If a line below contains "Require", count it. Report the final total and nothing more.
◆ ◆ ◆ ◆ ◆ ◆ ◆
(* ===== verification/SourceProofs.v ===== *)
(** * The pieces of a data source

    What the runner asks for, round by round, when the source of a pipeline is
    the data generator or a file on the card. *)
From S2P Require Import Prelude Lmdb Structs Dirent Inode Metal File Fuse.
From S2P Require Import Endian Extmap OpMem Jobs Pipeline Runner DataContexts Messages Agents AgentContexts.
From S2P Require Import Driver AgentProofs JobsProofs RunProofs ServerProofs AgentRound.

Module SourceFacts.
Import Agents AgentContexts DataContexts AgentRound.

Section Rounds.
Context `{Lmdb} `{Machine} `{Device} `{OptionParser} {B : Type}.
Abbreviation driver := (AgentContexts.driver (B := B)).
Abbreviation agent_source := (AgentContexts.agent_source (B := B)).
Implicit Types (d : driver) (i : nat) (c : agent_source) (a : OperatorAgent).

(** The calls [run] makes on its source, until the end of the input; the
    result is the address of every round. *)
Fixpoint source_rounds (fuel : nat) (initial : bool) c : Exc driver (list Address) :=
  match fuel with
  | O => λ _, Stuck OutOfFuel
  | S fuel' =>
      c ← sc_configure AgentDataSourceContext initial c;
      x ← Runner.source_address AgentDataSourceContext c;
      let endOfInput := sc_endOfInput AgentDataSourceContext c in
      c ← sc_finalize AgentDataSourceContext c;
      if endOfInput then mret [x] else rest ← source_rounds fuel' false c; mret (x :: rest)
  end.

(** The agent exists, without an input buffer; its program has asked. *)
Definition unbuffered i a d : Prop :=
  po_agents (dr_pool d) !! i = Some a ∧ ag_inputBuffer (ag_files a) = None.

Lemma request_run i d : dr_requests d i ≠ [] →
  ∃ q rest, receiveProcessingRequest i d = Done q (after_request i rest d).
Proof.
  intros Hq. destruct (dr_requests d i) as [|q rest] eqn:E; [done|]. exists q, rest.
  unfold receiveProcessingRequest. rewrite (e_bind_run e_get _ d d d) by done. by rewrite E.
Qed.

(** Only the first round waits for the program. *)
Lemma ask i d (initial : bool) :
  (initial = true → dr_requests d i ≠ []) →
  ∃ q d', (if initial || bool_decide (is_Some (None : option Messages.Buffer))
           then receiveProcessingRequest i else mret (MkProcessingRequest 0 false)) d = Done q d' ∧
    dr_pool d' = dr_pool d.
Proof.
  intros Hq. destruct initial; cbn [orb].
  - destruct (request_run i d (Hq eq_refl)) as (q & rest & E). by exists q, (after_request i rest d).
  - by eexists _, d.
Qed.

Lemma answer_run eof a c d :
  ∃ d', source_answer eof a c d = Done tt d' ∧ dr_pool d' = dr_pool d ∧ dr_pipeline d' = dr_pipeline d.
Proof.
  unfold source_answer. destruct (_ && _).
  - rewrite (e_bind_run e_get _ d d d) by done. by eexists.
  - by exists d.
Qed.

(** ** The data generator *)

Definition generates n c : Prop :=
  fs_inode_id (as_file c) = 0 ∧ as_remainingTotalSize c = n.

Definition piece (n : Z) : Z := Z.min n Messages.BufferSize.

Lemma datagen_configure i a c n (initial : bool) d :
  unbuffered i a d → isDatagenAgent a = true → as_agent c = i → generates n c →
  (initial = true → dr_requests d i ≠ []) →
  ∃ d', agent_source_configure initial c d = Done (with_chunk (piece n) (n =? piece n) c) d' ∧
    dr_pool d' = dr_pool d.
Proof.
  intros [Ha Hb] Hgen Hi [Hino Hn] Hq. destruct (ask i d initial Hq) as (q & d' & E & Hp).
  exists d'. split; [|done]. unfold agent_source_configure. rewrite Hi.
  e_step (get_agent_run i d a Ha). rewrite Hb. e_step E. rewrite Hgen, Hn. done.
Qed.

Definition after_chunk c : agent_source :=
  AgentSource (as_file c) (as_agent c) (as_skipSendingProcessingResponse c)
    (as_remainingTotalSize c -ᵤ as_size c) (as_size c) (as_eof c).

Lemma datagen_finalize i a c d :
  unbuffered i a d → isDatagenAgent a = true → as_agent c = i →
  ∃ d', agent_source_finalize c d = Done (after_chunk c) d' ∧
    dr_pool d' = dr_pool d.
Proof.
  intros [Ha Hb] Hgen <-. unfold agent_source_finalize.
  rewrite (e_bind_run _ _ _ _ _ (get_agent_run (as_agent c) d a Ha)).
  rewrite Hb, Hgen. erewrite (e_bind_run (mret _)); [|reflexivity].
  match goal with |- context [source_answer ?eof ?a ?c] =>
    destruct (answer_run eof a c d) as (d' & E & Hp & _) end.
  exists d'. split; [|done]. e_step E. done.
Qed.

Lemma unbuffered_pool i a d d' : dr_pool d' = dr_pool d → unbuffered i a d → unbuffered i a d'.
Proof. intros E [Ha Hb]. split; [by rewrite E|done]. Qed.

Lemma BufferSize_val : Messages.BufferSize = 2 ^ 26.
Proof. reflexivity. Qed.

(** The rounds of an amount of data: at least one. *)
Definition data_rounds (n : Z) (m : nat) : Prop :=
  0 ≤ n < 2 ^ 64 ∧ n ≤ Z.of_nat m * Messages.BufferSize ∧
  (m = 1%nat ∨ (1 < m)%nat ∧ (Z.of_nat m - 1) * Messages.BufferSize < n).

Definition random_pieces (n : Z) (m : nat) : list Address :=
  (λ k, MkAddress 0 (piece (n - Z.of_nat k * Messages.BufferSize)) ATRandom MTNone) <$> seq 0 m.

Lemma random_pieces_S n m :
  random_pieces n (S m)
  = MkAddress 0 (piece n) ATRandom MTNone :: random_pieces (n - Messages.BufferSize) m.
Proof.
  unfold random_pieces. rewrite <-cons_seq, fmap_cons. f_equal; [f_equal; f_equal; lia|].
  rewrite <-fmap_S_seq, <-list_fmap_compose. apply list_fmap_ext. intros j k _. cbn.
  f_equal. f_equal. lia.
Qed.

Lemma piece_address n d : 0 ≤ n →
  (y ← e_lift (Ok (MkAddress 0 (piece n) ATRandom MTNone)); mret (address y)) d
  = Done (MkAddress 0 (piece n) ATRandom MTNone) d.
Proof.
  intros Hn. assert (u32 (piece n) = piece n) as E.
  { apply wrap_small. unfold piece. rewrite BufferSize_val. lia. }
  change (Done (MkAddress 0 (u32 (piece n)) ATRandom MTNone) d
    = Done (MkAddress 0 (piece n) ATRandom MTNone) d). by rewrite E.
Qed.

(** C28: a data generator asked for [n] bytes is read in pieces of the buffer
    size and a last one with the rest, [n] bytes in all, and the input ends
    with the last of them, in the first round already when [n] is zero. *)
Theorem datagen_pieces i a m : ∀ n c (initial : bool) d,
  unbuffered i a d → isDatagenAgent a = true → as_agent c = i → generates n c →
  (initial = true → dr_requests d i ≠ []) → data_rounds n m →
  ∃ d', source_rounds m initial c d = Done (random_pieces n m) d' ∧
    foldr (λ x s, a_size x + s) 0 (random_pieces n m) = n.
Proof.
  induction m as [|m IH]; intros n c initial d Hu Hgen Hi Hc Hq (Hn & Hle & Hm); [lia|].
  rewrite BufferSize_val in *.
  destruct (datagen_configure i a c n initial d Hu Hgen Hi Hc Hq) as (d1 & E1 & Hp1).
  pose proof (unbuffered_pool i a d d1 Hp1 Hu) as Hu1.
  set (c1 := with_chunk (piece n) (n =? piece n) c).
  destruct (datagen_finalize i a c1 d1 Hu1 Hgen Hi) as (d2 & E2 & Hp2).
  pose proof (unbuffered_pool i a d1 d2 Hp2 Hu1) as Hu2. cbn [source_rounds sc_configure AgentDataSourceContext].
  e_step E1. fold c1.
  assert (Runner.source_address AgentDataSourceContext c1 d1
    = Done (MkAddress 0 (piece n) ATRandom MTNone) d1) as Ea.
  { destruct Hu1 as [Ha Hb]. unfold Runner.source_address.
    rewrite (e_bind_run e_get _ d1 d1 d1) by done. cbn [sc_dataSource AgentDataSourceContext].
    unfold agent_dataSource. change (as_agent c1) with (as_agent c). rewrite Hi, Ha, Hb, Hgen.
    change (as_size c1) with (piece n). apply piece_address; lia. }
  e_step Ea. cbn [sc_finalize AgentDataSourceContext]. e_step E2.
  destruct Hc as [Hino Hrem].
  assert (sc_endOfInput AgentDataSourceContext c1 = (n =? piece n)) as ->.
  { cbn [sc_endOfInput AgentDataSourceContext]. unfold agent_endOfInput.
    change (as_file c1) with (as_file c). by rewrite Hino. }
  rewrite random_pieces_S. destruct (Z.eqb_spec n (piece n)) as [Eend|Eend].
  - assert (m = 0%nat) as -> by (unfold piece in Eend; rewrite BufferSize_val in Eend; lia).
    exists d2. split; [done|]. cbn. lia.
  - unfold piece in Eend. rewrite BufferSize_val in Eend.
    assert (piece n = 2 ^ 26) as Hpc by (unfold piece; rewrite BufferSize_val; lia).
    edestruct (IH (n - 2 ^ 26) (after_chunk c1) false d2) as (d3 & E3 & Hsum); [exact Hu2|exact Hgen|exact Hi| |done| |].
    + split; [exact Hino|]. change (as_remainingTotalSize c -ᵤ piece n = n - 2 ^ 26).
      rewrite Hrem, Hpc. apply u64_small. unfold in_u64. lia.
    + unfold data_rounds. rewrite BufferSize_val. lia.
    + exists d3. rewrite BufferSize_val. split.
      * e_step E3. done.
      * cbn [foldr a_size]. rewrite Hsum, Hpc. lia.
Qed.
◆ ◆ ◆ ◆ ◆ ◆ ◆
(SOLUTION TO THIS TASK):
3